No Justification for Cuts to Federal Employee Benefits
The typical federal employee with a lifetime of service has an annuity of about $1,000 a month from the defined benefit program. If that employee contributes 5 percent of their salary to the Thrift Savings Plan for 30 years, the annuity is about $400 a month when they retire.
Posted May 18th, 2017 for National Treasury Employees Union
Washington, D.C. — Congress should not rely on a flawed analysis of federal compensation to justify cutting salaries and benefits to thousands of middle-class federal employees around the country, said Tony Reardon, National President of the National Treasury Employees Union.
Reardon submitted a statement for Thursday’s hearing by the House Oversight and Government Reform Committee, strongly contradicting the claim that public sector compensation is too generous compared to the private sector.
The committee’s hearing is focused on the Congressional Budget Office analysis, which compares public and private sector jobs based on employee characteristics like educational attainment and job titles. This method is a flawed analysis and paints a less accurate picture than comparing actual job duties, which is the method used by the U.S. Department of Labor.
“The federal compensation system is not overly generous and employees do not get wealthy.

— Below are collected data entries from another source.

(* ===== verification/Bolt.v ===== *)
(** go.etcd.io/bbolt as the manager store uses it: a bucket is a finite map from
    byte strings that a cursor visits in byte order, with a counter of its own.
    The library is an interface; [SortedBucket] is an instance of it. The keys of
    the time-ordered buckets, two big-endian numbers, are here too. *)

From S2P Require Import Prelude GoText RuneText.
From stdpp Require Import base gmap strings list sorting.
From Stdlib Require Import ZArith Lia Ascii.

Open Scope Z_scope.

(** ** Byte order *)

Definition bytes_lt : relation string := strict String.le.
Definition in_order {V} (l : list (string * V)) : Prop := StronglySorted bytes_lt l.*1.

Lemma bytes_lt_irrefl k : ¬ bytes_lt k k.
Proof. intros [H1 H2]. by apply H2. Qed.
Lemma bytes_lt_trans x y z : bytes_lt x y → bytes_lt y z → bytes_lt x z.
Proof. apply transitivity. Qed.
Lemma bytes_trichotomy x y : bytes_lt x y ∨ x = y ∨ bytes_lt y x.
Proof.
  destruct (decide (String.le x y)) as [H1|H1], (decide (String.le y x)) as [H2|H2].
  - right; left. by apply (anti_symm String.le).
  - by left.
  - by right; right.
  - destruct (total String.le x y); contradiction.
Qed.

(** ** Buckets *)

(** [b_entries] is what a cursor visits from [First] on; [Last] and [Prev] visit
    the same backwards; [Stats().KeyN] is their number. *)
Class BucketLib (B : Type → Type) := {
  b_empty {V} : B V;
  b_entries {V} : B V → list (string * V);
  b_put {V} : string → V → B V → B V;
  b_delete {V} : string → B V → B V;
  b_sequence {V} : B V → Z;
  b_next {V} : B V → B V }.

(** What the documentation of the library says of them. *)
Class BucketLaws (B : Type → Type) `{BucketLib B} := {
  entries_empty V : b_entries (V:=V) b_empty = [];
  entries_sorted V (b : B V) : in_order (b_entries b);
  entries_put V k (v : V) b x : x ∈ b_entries (b_put k v b) ↔ x = (k, v) ∨ (x.1 ≠ k ∧ x ∈ b_entries b);
  entries_delete V k (b : B V) x : x ∈ b_entries (b_delete k b) ↔ x.1 ≠ k ∧ x ∈ b_entries b;
  entries_next V (b : B V) : b_entries (b_next b) = b_entries b;
  sequence_empty V : b_sequence (V:=V) b_empty = 0;
  sequence_put V k (v : V) b : b_sequence (b_put k v b) = b_sequence b;
  sequence_delete V k (b : B V) : b_sequence (b_delete k b) = b_sequence b;
  sequence_next V (b : B V) : b_sequence (b_next b) = u64_succ (b_sequence b) }.

(** ** Lists in byte order *)

Section Order.
Context {V : Type}.
Implicit Types (l : list (string * V)).

Lemma in_order_cons x l : in_order (x :: l) ↔ in_order l ∧ ∀ y, y ∈ l → bytes_lt x.1 y.1.
Proof.
  unfold in_order. cbn. split.
  - intros Hs. apply StronglySorted_inv in Hs as [Hs Hf]. split; [done|]. intros y Hy.
    eapply Forall_forall; [exact Hf|]. by apply list_elem_of_fmap_2.
  - intros [Hs Hf]. constructor; [done|]. apply Forall_forall. intros k (y & -> & Hy)%list_elem_of_fmap. by apply Hf.
Qed.
Lemma in_order_NoDup l : in_order l → NoDup l.*1.
Proof.
  induction l as [|x l IH]; [constructor|]. intros [Hs Hx]%in_order_cons. cbn. constructor; [|by apply IH].
  intros (y & Heq & Hy)%list_elem_of_fmap. apply Hx in Hy. rewrite <- Heq in Hy. by apply bytes_lt_irrefl in Hy.
Qed.
(** A list in byte order is known by its elements. *)
Lemma in_order_ext l1 l2 : in_order l1 → in_order l2 → (∀ x, x ∈ l1 ↔ x ∈ l2) → l1 = l2.
Proof.
  revert l2. induction l1 as [|x l1 IH]; intros [|y l2] H1 H2 Heq.
  - done.
  - exfalso. apply (elem_of_nil y), Heq. by left.
  - exfalso. apply (elem_of_nil x), Heq. by left.
  - apply in_order_cons in H1 as [H1 Hx]. apply in_order_cons in H2 as [H2 Hy].
    assert (x = y) as ->.
    { pose proof (proj1 (Heq x) ltac:(by left)) as [Hi|Hi]%elem_of_cons; [done|].
      pose proof (proj2 (Heq y) ltac:(by left)) as [Hj|Hj]%elem_of_cons; [done|].
      exfalso. eapply bytes_lt_irrefl, bytes_lt_trans; [by apply Hx|by apply Hy]. }
    f_equal. apply IH; [done..|]. intros z. split; intros Hz.
    + pose proof (proj1 (Heq z) ltac:(by right)) as [->|Hi]%elem_of_cons; [|done]. apply Hx, bytes_lt_irrefl in Hz. done.
    + pose proof (proj2 (Heq z) ltac:(by right)) as [->|Hi]%elem_of_cons; [|done]. apply Hy, bytes_lt_irrefl in Hz. done.
Qed.
Lemma in_order_snoc l x : in_order l → (∀ y, y ∈ l → bytes_lt y.1 x.1) → in_order (l ++ [x]).
Proof.
  induction l as [|y l IH]; intros Hl Hx; [apply in_order_cons; split; [constructor|by intros y ?%elem_of_nil]|].
  apply in_order_cons in Hl as [Hl Hy]. cbn [app]. apply in_order_cons. split.
  - apply IH; [done|]. intros z Hz. apply Hx. by right.
  - intros z [Hz|Hz%list_elem_of_singleton]%elem_of_app; [by apply Hy|]. subst z. apply Hx. by left.
Qed.
Lemma in_order_filter (P : string * V → Prop) `{∀ x, Decision (P x)} l : in_order l → in_order (filter P l).
Proof.
  induction l as [|x l IH]; [done|]. intros [Hl Hx]%in_order_cons. rewrite filter_cons. destruct (decide (P x)); [|by apply IH].
  apply in_order_cons. split; [by apply IH|]. intros y [_ Hy]%list_elem_of_filter. by apply Hx.
Qed.
End Order.

Section Laws.
Context {B : Type → Type} `{BucketLaws B} {V : Type}.
Implicit Types (b : B V).

(** Behind every other key a new entry comes last. *)
Lemma put_last k v b :
  (∀ y, y ∈ b_entries b → bytes_lt y.1 k) → b_entries (b_put k v b) = b_entries b ++ [(k, v)].
Proof.
  intros Hk. apply in_order_ext; [apply entries_sorted|by apply in_order_snoc; [apply entries_sorted|]|].
  intros x. rewrite entries_put, elem_of_app, list_elem_of_singleton. split; [tauto|].
  intros [Hx|Hx]; [right|by left]. split; [|done]. intros <-. by apply Hk, bytes_lt_irrefl in Hx.
Qed.
(** A new key adds one entry and takes none away. *)
Lemma put_fresh k v b :
  (∀ y, y ∈ b_entries b → y.1 ≠ k) → b_entries (b_put k v b) ≡ₚ (k, v) :: b_entries b.
Proof.
  intros Hk. apply NoDup_Permutation.
  - eapply NoDup_fmap_1, in_order_NoDup, entries_sorted.
  - constructor; [|eapply NoDup_fmap_1, in_order_NoDup, entries_sorted]. intros Hin. by apply Hk in Hin.
  - intros x. rewrite entries_put, elem_of_cons. split; [tauto|]. intros [Hx|Hx]; [by left|right]. split; [by apply Hk|done].
Qed.
Lemma delete_filter k b : b_entries (b_delete k b) = filter (λ x, x.1 ≠ k) (b_entries b).
Proof.
  apply in_order_ext; [apply entries_sorted|apply in_order_filter, entries_sorted|].
  intros x. by rewrite entries_delete, list_elem_of_filter.
Qed.
Lemma delete_split k b pre v post :
  b_entries b = pre ++ (k, v) :: post → b_entries (b_delete k b) = pre ++ post.
Proof.
  intros Hb. rewrite delete_filter, Hb. pose proof (in_order_NoDup _ (entries_sorted V b)) as Hnd. rewrite Hb in Hnd.
  rewrite fmap_app in Hnd. cbn in Hnd. apply NoDup_app in Hnd as (_ & Hpre & [Hpost _]%NoDup_cons).
  assert (∀ l : list (string * V), k ∉ l.*1 → filter (λ x, x.1 ≠ k) l = l) as Hsame.
  { induction l as [|y l IH]; intros Hl; [done|]. cbn in Hl. apply not_elem_of_cons in Hl as [Hy Hl].
    rewrite filter_cons, decide_True by (intros Heq; by apply Hy). f_equal. by apply IH. }
  rewrite filter_app, filter_cons, decide_False by (cbn; by intros Hx). rewrite !Hsame; [done|done|].
  intros Hin. apply (Hpre k Hin). by left.
Qed.
End Laws.

(** ** An instance *)

Record SortedBucket (V : Type) := mkBucket { sk_entries : list (string * V); sk_sorted : in_order sk_entries; sk_sequence : Z }.
Arguments mkBucket {V}.
Arguments sk_entries {V}.
Arguments sk_sorted {V}.
Arguments sk_sequence {V}.
Fixpoint insert_entry {V} (k : string) (v : V) (l : list (string * V)) : list (string * V) :=
  match l with
  | [] => [(k, v)]
  | (k', v') :: l' =>
      if decide (k = k') then (k, v) :: l'
      else if decide (String.le k k') then (k, v) :: l else (k', v') :: insert_entry k v l'
  end.
Lemma elem_of_insert_entry {V} k (v : V) l x :
  in_order l → x ∈ insert_entry k v l ↔ x = (k, v) ∨ (x.1 ≠ k ∧ x ∈ l).
Proof.
  induction l as [|[k' v'] l IH]; intros Hl; cbn [insert_entry].
  { rewrite list_elem_of_singleton, elem_of_nil. tauto. }
  apply in_order_cons in Hl as [Hl Hk]. destruct (decide (k = k')) as [<-|Hne].
  - rewrite !elem_of_cons. split; [|intros [->|[Hx [->|Hin]]]; [by left|done|by right]].
    intros [->|Hin]; [by left|]. right. split; [|by right]. intros Heq. apply Hk in Hin. cbn in Hin. rewrite Heq in Hin.
    by apply bytes_lt_irrefl in Hin.
  - destruct (decide (String.le k k')) as [Hle|Hle].
    + rewrite !elem_of_cons. split; [|tauto]. intros [->|[->|Hin]]; [by left|right; split; [done|by left]|right].
      split; [|by right]. intros Heq. apply Hk in Hin. cbn in Hin. rewrite Heq in Hin. destruct Hin as [_ Hn]. by apply Hn.
    + rewrite !elem_of_cons, IH by done. split; [|tauto]. intros [->|[->|[Hx Hin]]]; [right; split; [done|by left]|by left|tauto].
Qed.
Lemma insert_entry_sorted {V} k (v : V) l : in_order l → in_order (insert_entry k v l).
Proof.
  induction l as [|[k' v'] l IH]; intros Hl; cbn [insert_entry].
  { apply in_order_cons. split; [constructor|by intros y ?%elem_of_nil]. }
  pose proof Hl as Hfull. apply in_order_cons in Hl as [Hl Hk]. destruct (decide (k = k')) as [<-|Hne].
  - by apply in_order_cons.
  - destruct (decide (String.le k k')) as [Hle|Hle].
    + assert (bytes_lt k k') as Hlt by (split; [done|]; intros Hge; by apply Hne, (anti_symm String.le)).
      apply in_order_cons. split; [done|]. intros y [->|Hy]%elem_of_cons; [done|]. eapply bytes_lt_trans; [exact Hlt|by apply Hk].
    + apply in_order_cons. split; [by apply IH|]. intros y Hy. apply elem_of_insert_entry in Hy as [->|[_ Hy]]; [|by apply Hk|done].
      cbn. destruct (bytes_trichotomy k k') as [[Hlt _]|[?|?]]; done.
Qed.
#[export] Instance sorted_lib : BucketLib SortedBucket := {|
  b_empty V := mkBucket [] ltac:(constructor) 0;
  b_entries V := sk_entries;
  b_put V k v b := mkBucket (insert_entry k v (sk_entries b)) (insert_entry_sorted k v _ (sk_sorted b)) (sk_sequence b);
  b_delete V k b := mkBucket (filter (λ x, x.1 ≠ k) (sk_entries b)) (in_order_filter _ _ (sk_sorted b)) (sk_sequence b);
  b_sequence V := sk_sequence;
  b_next V b := mkBucket (sk_entries b) (sk_sorted b) (u64_succ (sk_sequence b)) |}.
#[export] Instance sorted_laws : BucketLaws SortedBucket.
Proof.
  split; try done.
  - intros V b. apply sk_sorted.
  - intros V k v b x. apply elem_of_insert_entry, sk_sorted.
  - intros V k b x. cbn. by rewrite list_elem_of_filter.
Qed.

(** ** Big-endian numbers *)

(** [binary.BigEndian.PutUint64], for [n] bytes. *)
Fixpoint big_endian (n : nat) (z : Z) : string :=
  match n with
  | O => ""
  | S n => String (byte_ascii (z / 256 ^ Z.of_nat n mod 256)) (big_endian n z)
  end.
(** [binary.BigEndian.Uint64] panics on a shorter slice. *)
Fixpoint read_bytes (n : nat) (acc : Z) (s : string) : option Z :=
  match n, s with
  | O, _ => Some acc
  | S n, String c s => read_bytes n (acc * 256 + byte_val c) s
  | S _, EmptyString => None
  end.
Definition Uint64 (s : string) : option Z := read_bytes 8 0 s.
Definition time_key (ts seq : Z) : string := big_endian 8 ts +:+ big_endian 8 seq.

Lemma byte_val_ascii b : 0 ≤ b < 256 → byte_val (byte_ascii b) = b.
Proof. intros Hb. unfold byte_val, byte_ascii. rewrite N_ascii_embedding; lia. Qed.
Lemma top_byte n z :
  z mod 256 ^ Z.of_nat (S n) = (z / 256 ^ Z.of_nat n mod 256) * 256 ^ Z.of_nat n + z mod 256 ^ Z.of_nat n.
Proof.
  rewrite Nat2Z.inj_succ, Z.pow_succ_r, Z.mul_comm by lia.
  assert (0 < 256 ^ Z.of_nat n) by (apply Z.pow_pos_nonneg; lia).
  rewrite Z.rem_mul_r by lia. lia.
Qed.
Lemma rest_bound n z : 0 ≤ z mod 256 ^ Z.of_nat n < 256 ^ Z.of_nat n.
Proof. apply Z.mod_pos_bound, Z.pow_pos_nonneg; lia. Qed.

Lemma append_nothing s : s +:+ "" = s.
Proof. induction s as [|c s IH]; [done|]. change (String c (s +:+ "") = String c s). by rewrite IH. Qed.

(** Big-endian numbers are ordered as their bytes. *)
Lemma big_endian_compare n a b r s :
  String.compare (big_endian n a +:+ r) (big_endian n b +:+ s) =
  match a mod 256 ^ Z.of_nat n ?= b mod 256 ^ Z.of_nat n with Eq => String.compare r s | c => c end.
Proof.
  induction n as [|n IH]; [by rewrite !Z.mod_1_r|]. rewrite !top_byte. cbn [big_endian].
  set (x := a / 256 ^ Z.of_nat n mod 256). set (y := b / 256 ^ Z.of_nat n mod 256).
  assert (0 ≤ x < 256 ∧ 0 ≤ y < 256) as [Hx Hy] by (split; apply Z.mod_pos_bound; lia).
  pose proof (rest_bound n a). pose proof (rest_bound n b).
  change (match Ascii.compare (byte_ascii x) (byte_ascii y) with Eq => String.compare (big_endian n a +:+ r) (big_endian n b +:+ s) | c => c end =
    match x * 256 ^ Z.of_nat n + a mod 256 ^ Z.of_nat n ?= y * 256 ^ Z.of_nat n + b mod 256 ^ Z.of_nat n with Eq => String.compare r s | c => c end).
  unfold Ascii.compare, byte_ascii. rewrite !N_ascii_embedding by lia. rewrite Z2N.inj_compare by lia.
  destruct (Z.compare_spec x y) as [Heq|Hlt|Hgt].
  - rewrite IH, Heq, Z.add_compare_mono_l. done.
  - symmetry. assert (x * 256 ^ Z.of_nat n + a mod 256 ^ Z.of_nat n < y * 256 ^ Z.of_nat n + b mod 256 ^ Z.of_nat n) as Hc by nia.
    by rewrite (proj2 (Z.compare_lt_iff _ _) Hc).
  - symmetry. assert (y * 256 ^ Z.of_nat n + b mod 256 ^ Z.of_nat n < x * 256 ^ Z.of_nat n + a mod 256 ^ Z.of_nat n) as Hc by nia.
    by rewrite (proj2 (Z.compare_gt_iff _ _) Hc).
Qed.
Lemma read_big_endian n acc z r :
  read_bytes n acc (big_endian n z +:+ r) = Some (acc * 256 ^ Z.of_nat n + z mod 256 ^ Z.of_nat n).
Proof.
  revert acc. induction n as [|n IH]; intros acc; [cbn; by rewrite Z.mod_1_r, Z.mul_1_r, Z.add_0_r|].
  rewrite top_byte. cbn [big_endian].
  change (read_bytes n (acc * 256 + byte_val (byte_ascii (z / 256 ^ Z.of_nat n mod 256))) (big_endian n z +:+ r) =
    Some (acc * 256 ^ Z.of_nat (S n) + (z / 256 ^ Z.of_nat n mod 256 * 256 ^ Z.of_nat n + z mod 256 ^ Z.of_nat n))).
  rewrite byte_val_ascii, IH by (apply Z.mod_pos_bound; lia). rewrite Nat2Z.inj_succ, Z.pow_succ_r by lia. f_equal. lia.
Qed.
Lemma Uint64_put z : 0 ≤ z ≤ u64_max → Uint64 (big_endian 8 z) = Some z.
Proof.
  intros Hz. unfold Uint64. pose proof (read_big_endian 8 0 z "") as Hr. rewrite append_nothing in Hr. rewrite Hr.
  f_equal. change (256 ^ Z.of_nat 8) with 18446744073709551616. unfold u64_max in Hz. rewrite Z.mod_small; lia.
Qed.

(** Time keys are ordered by time, then by sequence. *)
Definition time_before (x y : Z * Z) : Prop := x.1 < y.1 ∨ (x.1 = y.1 ∧ x.2 < y.2).
Definition in_range64 (x : Z * Z) : Prop := 0 ≤ x.1 ≤ u64_max ∧ 0 ≤ x.2 ≤ u64_max.
Lemma bytes_lt_compare x y : bytes_lt x y ↔ String.compare x y = Lt.
Proof.
  unfold bytes_lt, strict, String.le, String.leb. rewrite (String.compare_antisym x y).
  destruct (String.compare y x); cbn; split; try done; try (intros [H1 H2]; done); try (by intros _; split; [done|intros []]).
Qed.
Lemma time_key_lt x y : in_range64 x → in_range64 y → bytes_lt (time_key x.1 x.2) (time_key y.1 y.2) ↔ time_before x y.
Proof.
  intros [H1 H2] [H3 H4]. rewrite bytes_lt_compare. unfold time_key. rewrite big_endian_compare.
  pose proof (big_endian_compare 8 x.2 y.2 "" "") as Hs. rewrite !append_nothing in Hs. rewrite Hs.
  change (256 ^ Z.of_nat 8) with 18446744073709551616. unfold u64_max in *. rewrite !Z.mod_small by lia.
  unfold time_before. destruct (Z.compare_spec x.1 y.1), (Z.compare_spec x.2 y.2); cbn; split; try done; try lia.
Qed.
Lemma time_key_inj x y : in_range64 x → in_range64 y → time_key x.1 x.2 = time_key y.1 y.2 → x = y.
Proof.
  intros Hx Hy Heq. pose proof (time_key_lt x y Hx Hy) as H1. pose proof (time_key_lt y x Hy Hx) as H2. rewrite Heq in H1, H2.
  destruct x as [x1 x2], y as [y1 y2]. unfold time_before in *. cbn in *.
  assert (¬ (x1 < y1 ∨ x1 = y1 ∧ x2 < y2)) as Hn1 by (intros Hlt; eapply bytes_lt_irrefl, H1, Hlt).
  assert (¬ (y1 < x1 ∨ y1 = x1 ∧ y2 < x2)) as Hn2 by (intros Hlt; eapply bytes_lt_irrefl, H2, Hlt).
  f_equal; lia.
Qed.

They are true public servants who diligently do their jobs and are too often portrayed as taking advantage of a system that has denied them pay increases and raised their retirement contributions with no increase in benefits,” Reardon said. “I strongly urge this committee not to rely on flawed analysis when reviewing federal compensation but to use the best data possible.”
NTEU represents federal employees at both ends of the pay scale, from scientists with advanced degrees to entry-level customer service representatives, all of whom chose a career of public service which appropriately comes with access to adequate health insurance, a secure retirement and a decent wage.
“To consider further cutting the pay, retirement, or health care benefits of these federal workers in order to join the private sector in its race to the bottom will only further squeeze the middle class, increase income inequality in the U.S. and risk the overall economic and retirement security of the nation as well as the skill set of our civil servants,” Reardon wrote.
The study by the Bureau of Labor Statistics in the Department of Labor, which compares actual job duties, shows a consistent gap in compensation that favors the private sector.
“For example, how many budget analysts in the private sector oversee multi-billion-dollar agency budgets? How many logistics managers in the private sector implement the deployment of tens of thousands of troops and their supplies?” Reardon asked.
Reardon defended the General Schedule pay system, which helps reduce inequities in salaries between men and women and includes performance-based measures, such as the ability to deny merit pay increases or reward others with quality step increases.
“With these rules, there is limited ability for favoritism, discrimination or other non-merit determinations to come into play,” Reardon wrote. “This is an area where the federal government is leading by example and others should follow.”
If Congress chooses to accept the CBO analysis, Reardon warned that it should not be wielded as a weapon against the civil servants who work in all 50 states and the U.S territories to carry out the missions of their agencies and serve taxpayers, Reardon said.
The Federal Employees Health Benefits Program is a crucial way for the government to cut down on lost productivity by providing wellness programs and solid healthcare benefits. Notably, enrollees pay on average 30 percent of the total premium cost of FEHBP, compared to an average 18 percent for workers in the private sector.
The federal government should be commended – not criticized -- for making sure retirees are not living in poverty. The CBO finding that public sector retirement benefits are more generous than the private sector can largely be attributed to pension cuts in the private sector, not overly generous federal benefits. The typical federal employee with a lifetime of service has an annuity of about $1,000 a month from the defined benefit program. If that employee contributes 5 percent of their salary to the Thrift Savings Plan for 30 years, the annuity is about $400 a month when they retire.
Over the past few years, federal workers faced a three-year pay freeze, an increase to their retirement contributions, increases in their FEHBP premiums and unpaid furloughs. The CBO analysis failed to take those factors into account.
The CBO also fails to consider benefits that are common for larger private sector employers but not available to federal employees, such as stock options, paid parental leave and employer contributions to vision and dental benefits.
“If the federal government were to cut benefits for health care and retirement, it would lose whatever edge it has in recruiting and retaining top talent and adversely impact the important services the federal government provides to the American people,” Reardon wrote.